Quindi, su questi primi elementi potremmo cominciare a inquadrare la scrittura come attività naturalmente finalizzata e interconnessa a una relativa possibilità di lettura, lettura come elemento intrinseco alla sua stessa ragione di esistere come attività e vocazione, qualcosa di attivo mirato a una risposta o reazione, alla necessità di uno sguardo passivo ma anche attivo, con il quale relazionarsi, e attraverso il quale trovare gli stimoli per continuare a scrivere, ma sempre in balìa di un altro essere umano che in qualche modo diriga il nostro movente e ci consoli o ci condanni. Possibile.
In soldoni: quando si scrive si sognerà quasi sempre, a qualsiasi livello, di essere letti, ascoltati, anche un po' amati, solo per gioco. Di far sì che parte del tempo e della dedizione profusi in questa faticosa attività, si prenda anche del tempo da un altro, che senta di restituire anche quella nostra dedizione e fatica con il suo ascolto, il suo sguardo.

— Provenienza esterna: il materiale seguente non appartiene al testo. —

(** ** Writing options *)

Lemma writes_then_nothing w1 s1 (w2 : Iterator -> Mem -> option (Iterator * Mem)) : writes w1 s1 -> (forall i m, w2 i m = Some (i, m)) ->
  writes (fun i m => let* (i, m) := w1 i m in w2 i m) s1.
Proof. intros Hw H2. eapply writes_ext; [|exact Hw]. intros i m. destruct (w1 i m) as [[i1 m1]|]; [|done]. by rewrite H2. Qed.
(** Writing through a copy of the iterator, then moving it. *)
Lemma writes_by_value w src : writes w src -> writes (fun i m => let* m := (let* (_, m) := w i m in Some m) in let* i := Next (zlen src) i in Some (i, m)) src.
Proof.
  intros Hw c m b bs Hi Hr Hp. destruct (Hw c m b bs Hi Hr Hp) as (m'&E&H). exists m'. split; [|done]. rewrite E. destruct Hr as (H1&H2&_). pose proof (zlen_nonneg src).
  destruct (inv_offsets _ _ _ Hi) as (O1&_). by rewrite (Next_in m b bs) by (done || lia).
Qed.
Lemma pad_done f n i m : (- n) mod 4 = 0 -> pad_loop f n i m = Some (i, m).
Proof. intros H. assert (n mod 4 = 0) as E. { apply Z.mod_divide in H as [k Hk]; [|lia]. apply Z.mod_divide; [lia|]. exists (- k). lia. } destruct f; cbn; by rewrite E. Qed.
Lemma writes_pad f : forall n, 0 <= n /\ n + Z.of_nat f < 2 ^ 31 -> 0 < (- n) mod 4 <= Z.of_nat f -> writes (pad_loop f n) (pad n).
Proof.
  induction f as [|f IH]; intros n Hn Hf; [lia|]. assert (n mod 4 <> 0) as E. { intros H. apply Z.mod_divide in H as [k Hk]; [|lia]. rewrite Hk, <- Z.mul_opp_l, Z.mod_mul in Hf by lia. lia. }
  assert ((- (n + 1)) mod 4 = (- n) mod 4 - 1) as E1. { symmetry. apply Z.mod_unique with ((- n) / 4); pose proof (Z.mod_pos_bound (- n) 4); pose proof (Z.div_mod (- n) 4); lia. }
  eapply writes_ext with (w := fun i m => let* (i, m) := WriteU8 END i m in pad_loop f (n + 1) i m).
  { intros i m. cbn [pad_loop]. rewrite (proj2 (Z.eqb_neq _ _)) by done. by rewrite u32_small by lia. }
  unfold pad. replace (Z.to_nat ((- n) mod 4)) with (S (Z.to_nat ((- (n + 1)) mod 4))) by lia. cbn [replicate]. destruct (decide ((- (n + 1)) mod 4 = 0)) as [E2|E2].
  - rewrite E2. apply writes_then_nothing; [apply writes_U8|]. intros i m. by apply pad_done.
  - apply (writes_seq (WriteU8 END) [0]); [apply writes_U8|apply IH; lia|]. pose proof (Z.mod_pos_bound (- (n + 1)) 4 ltac:(lia)). destruct (Z.to_nat ((- (n + 1)) mod 4)) eqn:Ez; [lia|done].
Qed.
(** The options and the padding. *)
Definition write_tail (l : list TcpOption) (n : Z) (i : Iterator) (m : Mem) : option (Iterator * Mem) :=
  let* (optionLen, i, m) := write_options l n i m in pad_loop 3 optionLen i m.
Lemma writes_tail l : forall n, Forall good_option l -> 0 <= n -> n + opts_len l <= 40 ->
  if decide (options_bytes l ++ pad (n + opts_len l) = []) then forall i m, write_tail l n i m = Some (i, m) else writes (write_tail l n) (options_bytes l ++ pad (n + opts_len l)).
Proof.
  induction l as [|o l IH]; intros n Hl Hn Hb.
  - cbn [options_bytes fmap concat opts_len foldr] in *. rewrite Z.add_0_r, app_nil_l in *. pose proof (Z.mod_pos_bound (- n) 4). destruct (decide (pad n = [])) as [E|E].
    + intros i m. unfold write_tail. cbn [write_options]. apply pad_done. pose proof (pad_zlen n) as H1. rewrite E in H1. done.
    + eapply writes_ext; [|apply (writes_pad 3); [lia|]]; [done|]. cut ((- n) mod 4 <> 0); [lia|]. intros H0. apply E. unfold pad. by rewrite H0.
  - apply Forall_cons in Hl as [[Ho Hne] Hl]. destruct (option_size o Ho) as [Es Hs]. change (opts_len (o :: l)) with (TcpOption.GetSerializedSize o + opts_len l) in *. pose proof (opts_len_nonneg l Hl).
    rewrite options_bytes_cons, <- app_assoc. specialize (IH (n + TcpOption.GetSerializedSize o) Hl ltac:(lia) ltac:(lia)). rewrite <- Z.add_assoc in IH.
    destruct (decide (option_bytes o ++ _ = [])) as [E|_]. { apply app_eq_nil in E as [E _]. rewrite E in Es. change (zlen []) with 0 in Es. lia. }
    eapply writes_ext with (w := fun i m => let* (i, m) := (let* m := TcpOption.Serialize o i m in let* i := Next (TcpOption.GetSerializedSize o) i in Some (i, m)) in
      write_tail l (n + TcpOption.GetSerializedSize o) i m).
    { intros i m. unfold write_tail. cbn [write_options]. destruct (TcpOption.Serialize o i m); [|done]. destruct (Next _ i); [|done]. by rewrite u32_small by lia. }
    assert (writes (fun i m => let* m := TcpOption.Serialize o i m in let* i := Next (TcpOption.GetSerializedSize o) i in Some (i, m)) (option_bytes o)) as Hw.
    { rewrite <- Es. by apply writes_by_value, writes_option. }
    destruct (decide (options_bytes l ++ pad _ = [])) as [E|E]; [rewrite E, app_nil_r; by apply writes_then_nothing|by apply writes_seq].
Qed.
(** ** Reading options *)

Lemma known_kind o : option_ok o -> IsKindKnown (GetKind o) = true.
Proof. by destruct o. Qed.
Lemma option_head o : option_ok o -> exists rest, option_bytes o = GetKind o :: rest.
Proof. destruct o; try done; intros _; by eexists. Qed.
Lemma kind_not_end o : good_option o -> (GetKind o =? END) = false.
Proof. intros [Ho Hne]. by destruct o. Qed.
Lemma skip_padding_ok n : forall c m b bs, inv m (b :: bs) -> 0 <= c -> c + Z.of_nat n <= m_end b -> skip n (Construct b c) = Some (Construct b (c + Z.of_nat n)).
Proof.
  induction n as [|n IH]; intros c m b bs Hi Hc He; cbn [skip]; [by rewrite Z.add_0_r|]. rewrite (Next_in m b bs) by (done || lia). rewrite (IH _ m b bs) by (done || lia). do 2 f_equal. lia.
Qed.
Lemma read_padding fuel k acc accLen c m b bs : inv m (b :: bs) -> at_bytes m b c (replicate (S k) 0) -> (0 < fuel)%nat -> 0 <= accLen -> accLen + Z.of_nat (S k) <= 40 ->
  read_options fuel (Z.of_nat (S k)) accLen acc (Construct b c) m = Some (Some (acc ++ [OptionEnd], accLen + Z.of_nat (S k))).
Proof.
  intros Hi H Hf Ha Hk. destruct fuel as [|fuel]; [lia|]. cbn [read_options]. rewrite (proj2 (Z.eqb_neq (Z.of_nat (S k)) 0)) by lia. cbn [replicate] in H.
  rewrite (peek_at_byte _ _ _ _ _ _ Hi H). pose proof H as (H1&H2&_). destruct (at_split _ _ _ _ [0] (replicate k 0) Hi H) as [H0 _]. destruct (inv_offsets _ _ _ Hi) as (O1&_).
  assert (zlen (0 :: replicate k 0) = Z.of_nat (S k)) as Hz by (unfold zlen; cbn [length]; rewrite length_replicate; lia). rewrite Hz in H2.
  assert (TcpOption.Deserialize (if IsKindKnown 0 then CreateOption 0 else CreateOption 255) (Construct b c) m = Some (1, OptionEnd)) as -> by exact (Deserialize_option OptionEnd c m b bs I Hi H0).
  change (TcpOption.GetSerializedSize OptionEnd) with 1. simpl (negb (1 =? 1)). cbn iota.
  rewrite (proj2 (Z.leb_le _ _)) by lia. rewrite (Next_in m b bs) by (done || lia). simpl (GetKind OptionEnd =? END). cbn iota. rewrite (u32_small (Z.of_nat (S k) - 1)) by lia.
  rewrite (skip_padding_ok _ _ m b bs) by (done || lia). do 3 f_equal. unfold u8. rewrite (wrap_small 8 (accLen + 1)), wrap_small by lia. lia.
Qed.
Lemma read_options_ok l : forall fuel acc accLen c m b bs, Forall good_option l -> inv m (b :: bs) -> let p := pad (accLen + opts_len l) in at_bytes m b c (options_bytes l ++ p) ->
  Z.of_nat (length l) + Z.min 1 (zlen p) <= Z.of_nat fuel -> 0 <= accLen -> accLen + opts_len l + zlen p <= 40 ->
  read_options fuel (opts_len l + zlen p) accLen acc (Construct b c) m = Some (Some (acc ++ l ++ (if zlen p =? 0 then [] else [OptionEnd]), accLen + opts_len l + zlen p)).
Proof.
  induction l as [|o l IH]; intros fuel acc accLen c m b bs Hl Hi p H Hf Ha Hb.
  - change (opts_len []) with 0 in *. subst p. rewrite Z.add_0_r, Z.add_0_l in *. change (options_bytes []) with ([] : list Z) in H. rewrite app_nil_l in H. cbn [length] in Hf. unfold pad in *. set (k := Z.to_nat _) in *.
    assert (zlen (replicate k 0) = Z.of_nat k) as Hz by (unfold zlen; by rewrite length_replicate). rewrite Hz in *. destruct k as [|k].
    + destruct fuel; cbn; by rewrite !app_nil_r, Z.add_0_r.
    + rewrite (proj2 (Z.eqb_neq _ _)) by lia. apply (read_padding _ _ _ _ _ m b bs); [done|done|lia..].
  - apply Forall_cons in Hl as [Hg Hl]. pose proof Hg as [Ho _]. destruct (option_size o Ho) as [Es Hs]. pose proof (opts_len_nonneg l Hl) as Hnn.
    change (opts_len (o :: l)) with (TcpOption.GetSerializedSize o + opts_len l) in *. subst p. set (s := TcpOption.GetSerializedSize o) in *. rewrite !Z.add_assoc in *. set (p := pad (accLen + s + opts_len l)) in *.
    rewrite options_bytes_cons, <- app_assoc in H. destruct (at_split _ _ _ _ _ _ Hi H) as [H0 H1]. rewrite Es in H1. fold s in H1. pose proof (zlen_nonneg p) as Hpn. pose proof H0 as (G1&G2&_). rewrite Es in G2. fold s in G2. destruct (inv_offsets _ _ _ Hi) as (O1&_).
    destruct fuel as [|fuel]; [cbn [length] in Hf; lia|]. cbn [read_options]. rewrite (proj2 (Z.eqb_neq _ _)) by lia. destruct (option_head o Ho) as [rest Er].
    rewrite (peek_at_byte m b bs c (GetKind o) rest Hi) by (by rewrite <- Er). rewrite known_kind, (Deserialize_option o c m b bs Ho Hi H0) by done. fold s. rewrite Z.eqb_refl. cbn [negb].
    rewrite (proj2 (Z.leb_le _ _)) by lia. rewrite (Next_in m b bs) by (done || lia). rewrite kind_not_end by done. rewrite u32_small by lia. unfold u8. rewrite wrap_small by lia.
    replace (s + opts_len l + zlen p - s) with (opts_len l + zlen p) by lia. pose proof (IH fuel (acc ++ [o]) (accLen + s) (c + s) m b bs Hl Hi) as HI. cbv zeta in HI. fold p in HI.
    rewrite HI; [|exact H1|cbn [length] in Hf; lia|lia|lia]. rewrite <- (app_assoc acc [o]). done.
Qed.
Lemma read_all l c m b bs : Forall good_option l -> opts_len l <= 40 -> inv m (b :: bs) -> at_bytes m b c (options_bytes l ++ pad (opts_len l)) ->
  read_options 40 (opts_len l + zlen (pad (opts_len l))) 0 [] (Construct b c) m = Some (Some (read_back l, opts_len l + zlen (pad (opts_len l)))).
Proof.
  intros Hl Hn Hi H. pose proof (opts_len_nonneg l Hl). destruct (pad_aligned (opts_len l)) as [P1 P2]. set (z := zlen (pad (opts_len l))) in *.
  assert (opts_len l + z <= 40) as Hz. { apply Z.mod_divide in P1 as [k Hk]; [|lia]. lia. }
  pose proof (read_options_ok l 40 [] 0 c m b bs Hl Hi) as HI. cbv zeta in HI. rewrite Z.add_0_l in HI. fold z in HI. rewrite HI by (done || lia). unfold read_back. cbn [app]. do 4 f_equal.
  unfold z. rewrite pad_zlen. destruct (opts_len l mod 4 =? 0) eqn:E.
  - apply Z.eqb_eq in E. apply Z.mod_divide in E as [k Hk]; [|lia]. by rewrite Hk, <- Z.mul_opp_l, Z.mod_mul by lia.
  - rewrite (proj2 (Z.eqb_neq _ _)); [done|]. intros E2. apply Z.mod_divide in E2 as [k Hk]; [|lia]. apply Z.eqb_neq in E. apply E, Z.mod_divide; [lia|]. exists (- k). lia.
Qed.
(** ** Headers on the wire *)

(** What the setters and [AppendOption] make of a new header. *)
Record tcp_ok (h : TcpHeader) : Prop := mkTcpOk {
  to_source : 0 <= m_sourcePort h < 2 ^ 16;
  to_dest : 0 <= m_destinationPort h < 2 ^ 16;
  to_seq : 0 <= m_sequenceNumber h < 2 ^ 32;
  to_ack : 0 <= m_ackNumber h < 2 ^ 32;
  to_flags : 0 <= m_flags h < 2 ^ 8;
  to_window : 0 <= m_windowSize h < 2 ^ 16;
  to_urgent : 0 <= m_urgentPointer h < 2 ^ 16;
  to_protocol : 0 <= m_protocol h < 2 ^ 8;
  to_options : Forall good_option (m_options h);
  to_optionsLen : m_optionsLen h = opts_len (m_options h) /\ opts_len (m_options h) <= 40;
  to_length : m_length h = 5 + (opts_len (m_options h) + 3) / 4
}.
Definition tcp_net (h : TcpHeader) : Prop := m_calcChecksum h = true -> net_ok (m_source h) (m_destination h).
Definition tcp_size (h : TcpHeader) : Z := 20 + opts_len (m_options h) + zlen (pad (opts_len (m_options h))).
Definition first_fields (h : TcpHeader) : list Z :=
  be 2 (m_sourcePort h) ++ be 2 (m_destinationPort h) ++ be 4 (m_sequenceNumber h) ++ be 4 (m_ackNumber h) ++
  be 2 (u16 (Z.lor (Z.shiftl (m_length h) 12) (m_flags h))) ++ be 2 (m_windowSize h).
Definition last_fields (h : TcpHeader) : list Z := be 2 (m_urgentPointer h) ++ options_bytes (m_options h) ++ pad (opts_len (m_options h)).
Definition tcp_sum (h : TcpHeader) (payload : list Z) : Z := pseudo_sum (m_source h) (m_destination h) (m_protocol h) (zlen payload + tcp_size h).
Definition tcp_checksum (h : TcpHeader) (payload : list Z) : Z :=
  if m_calcChecksum h then checksum_of (tcp_sum h payload) (first_fields h ++ [0; 0] ++ last_fields h ++ payload) else 0.
Definition tcp_bytes (h : TcpHeader) (payload : list Z) : list Z :=
  first_fields h ++ [byte_at 0 (tcp_checksum h payload); byte_at 8 (tcp_checksum h payload)] ++ last_fields h.
Definition tcp_fits (h : TcpHeader) (payload : list Z) : Prop := zlen payload + tcp_size h < 2 ^ 16.
(** The header [h0] once it has read what [h] wrote. *)
Definition tcp_read (h h0 : TcpHeader) : TcpHeader :=
  mkTcp (m_sourcePort h) (m_destinationPort h) (m_sequenceNumber h) (m_ackNumber h) (m_length h) (m_flags h) (m_windowSize h) (m_urgentPointer h)
    (m_source h0) (m_destination h0) (m_protocol h0) (m_calcChecksum h0) (if m_calcChecksum h0 then true else m_goodChecksum h0)
    (read_back (m_options h)) (tcp_size h - 20).
(** ** A segment with options *)

Definition seg0 : TcpHeader.TcpHeader := TcpHeader.EnableChecksums (TcpHeader.InitializeChecksum here there 6 (TcpHeader.SetFlags 24 (TcpHeader.SetSourcePort 49153 TcpHeader.TcpHeader_new))).
Definition seg : TcpHeader.TcpHeader := (TcpHeader.AppendOption (OptionWinScale 7) (TcpHeader.AppendOption (OptionSack [(1, 2); (7, 9)]) seg0).2).2.
Lemma seg0_built : built seg0.
Proof. apply built_checksum, built_pseudo; [|lia]. apply built_flags; [|lia]. apply built_source; [apply built_new|unfold u16_ok; lia]. Qed.
Lemma seg_built : built seg.
Proof.
  apply built_option; [apply built_option; [exact seg0_built|]|cbn; lia]. split; [cbn; lia|]. repeat constructor; cbn; lia.
Qed.
Lemma seg_options : TcpHeader.m_options seg = [OptionSack [(1, 2); (7, 9)]; OptionWinScale 7] /\ TcpHeader.GetSerializedSize seg = 44.
Proof. split; reflexivity. Qed.
Lemma tcp_segment_round_trip_witness : exists b' m' ip' b2 m2,
  encapsulate demo_uninit (TcpHeader.GetSerializedSize seg) (TcpHeader.Serialize demo_uninit seg) 20 (Ipv4Header.Serialize Ipv4Header.demo_header) text_buf text_mem = Some (b', m') /\
  decapsulate (TcpHeader.Deserialize demo_uninit seg0) (Ipv4Deserialize (Ipv4Header.EnableChecksum Ipv4Header.Ipv4Header_new)) b' m' = Some (ip', tcp_read seg seg0, b2, m2) /\
  content m2 b2 = text ++ replicate 10 0.
Proof.
  destruct (tcp_segment_round_trip demo_uninit seg seg0 Ipv4Header.demo_header (Ipv4Header.EnableChecksum Ipv4Header.Ipv4Header_new) text_mem text_buf [] seg_built seg0_built) as (b'&m'&ip'&b2&m2&E1&_&E2&_&_&Hc&_).
  - intros _. exact I.
  - intros _. exact I.
  - exact Ipv4Header.demo_header_ok.
  - intros _. repeat split.
  - reflexivity.
  - exact (proj1 text_inv).
  - exact few_none.
  - exact text_bytes.
  - unfold tcp_fits. rewrite (proj2 text_inv). vm_compute. reflexivity.
  - exists b', m', ip', b2, m2. split; [exact E1|]. split; [exact E2|]. rewrite Hc. exact (proj2 text_inv).
Defined.
Lemma frame_single h1 h2 x m pre cur m' : wf (h1 ++ x :: h2) m -> segment (heap m) x pre cur -> single (heap m) pre ->
  (forall b db, b ∉ pre -> heap m !! b = Some db -> kept (heap m) (heap m') b) -> others_kept (h1 ++ h2) m m'.
Proof.
  intros Hw Hs H1 Hk y v Hy (l & Hp & <-). exists l. apply path_frame; [done |]. intros b Hb.
  destruct (path_sub _ _ _ _ Hp Hb) as (db & Hdb & _). eapply Hk; [| done]. intros Hin. by eapply (single_exclusive h1 h2 x m Hw pre cur y l b).
Qed.

Section Step.
Context (h1 h2 : list Z) (x : Z) (m : TagMem) (Hw : wf (h1 ++ x :: h2) m).
Context (pre rest : list Z) (cur : Z) (d : TagData).
Context (Hs : segment (heap m) x pre cur) (H1 : single (heap m) pre) (Hd : heap m !! cur = Some d)
  (Hrest : path (heap m) (next d) rest).

Lemma here_nonzero : cur <> 0.
Proof. by eapply node_nonzero. Qed.
Lemma here_path : path (heap m) x (pre ++ cur :: rest).
Proof. apply path_app. exists cur. split; [done |]. split_and!; [done | apply here_nonzero |]. by exists d. Qed.
Lemma here_NoDup : NoDup pre /\ cur ∉ pre /\ cur ∉ rest /\ (forall b, b ∈ pre -> b ∉ rest) /\ next d <> cur.
Proof.
  pose proof (path_NoDup _ _ Hw _ _ here_path) as Hn. apply NoDup_app in Hn as (Hp & Hx & Hn). apply NoDup_cons in Hn as [Hc Hn].
  split_and!; try done.
  - intros Hin. apply (Hx _ Hin). by left.
  - intros b Hb Hin. apply (Hx _ Hb). by right.
  - intros E. rewrite E in Hrest. destruct rest as [|b r]; [by apply here_nonzero |]. destruct Hrest as (-> & _). apply Hc. by left.
Qed.

Lemma next_not_before : next d ∈ pre -> False.
Proof.
  intros Hin. destruct here_NoDup as (_ & _ & _ & Hx & _). destruct (segment_node _ _ _ _ _ Hs Hin) as [dn Hdn].
  apply (Hx _ Hin). destruct rest as [|b r]; [| destruct Hrest as (-> & _); by left].
  simpl in Hrest. rewrite Hrest, (w_null _ _ Hw) in Hdn. done.
Qed.

Lemma frame_others m' :
  (forall b db, b ∉ pre -> heap m !! b = Some db -> kept (heap m) (heap m') b) -> others_kept (h1 ++ h2) m m'.
Proof. by apply frame_single with (x := x) (cur := cur). Qed.

(** The same when [cur] is a node of this list only. *)
Lemma frame_others_cur m' : count d = 1 ->
  (forall b db, b ∉ pre -> b <> cur -> heap m !! b = Some db -> kept (heap m) (heap m') b) -> others_kept (h1 ++ h2) m m'.
Proof.
  intros Hc Hk. apply frame_single with (x := x) (pre := pre ++ [cur]) (cur := next d); [done | | |].
  - apply segment_app. exists cur. split; [done |]. split_and!; [done | apply here_nonzero |]. by exists d.
  - intros c dc [Hi|Hi]%elem_of_app Hdc; [by eapply H1 |]. apply list_elem_of_singleton in Hi as ->. congruence.
  - intros b db Hb. rewrite elem_of_app, list_elem_of_singleton in Hb. apply Hk; naive_solver.
Qed.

Ma si scriverà soltanto per provare la sensazione sospesa e irreale di questo sogno, spesso irrealizzabile, che potrebbe consolare quanto se non più dell'essere letti? O esclusivamente per realizzare in pieno e a tutti costi questo sogno? Come se la realizzazione di questo sogno fosse l'unico reale significato, l'unica ragione d'essere del mio scrivere, della mia vocazione allo scrivere? Il suo senso, la sua genesi, il suo movente?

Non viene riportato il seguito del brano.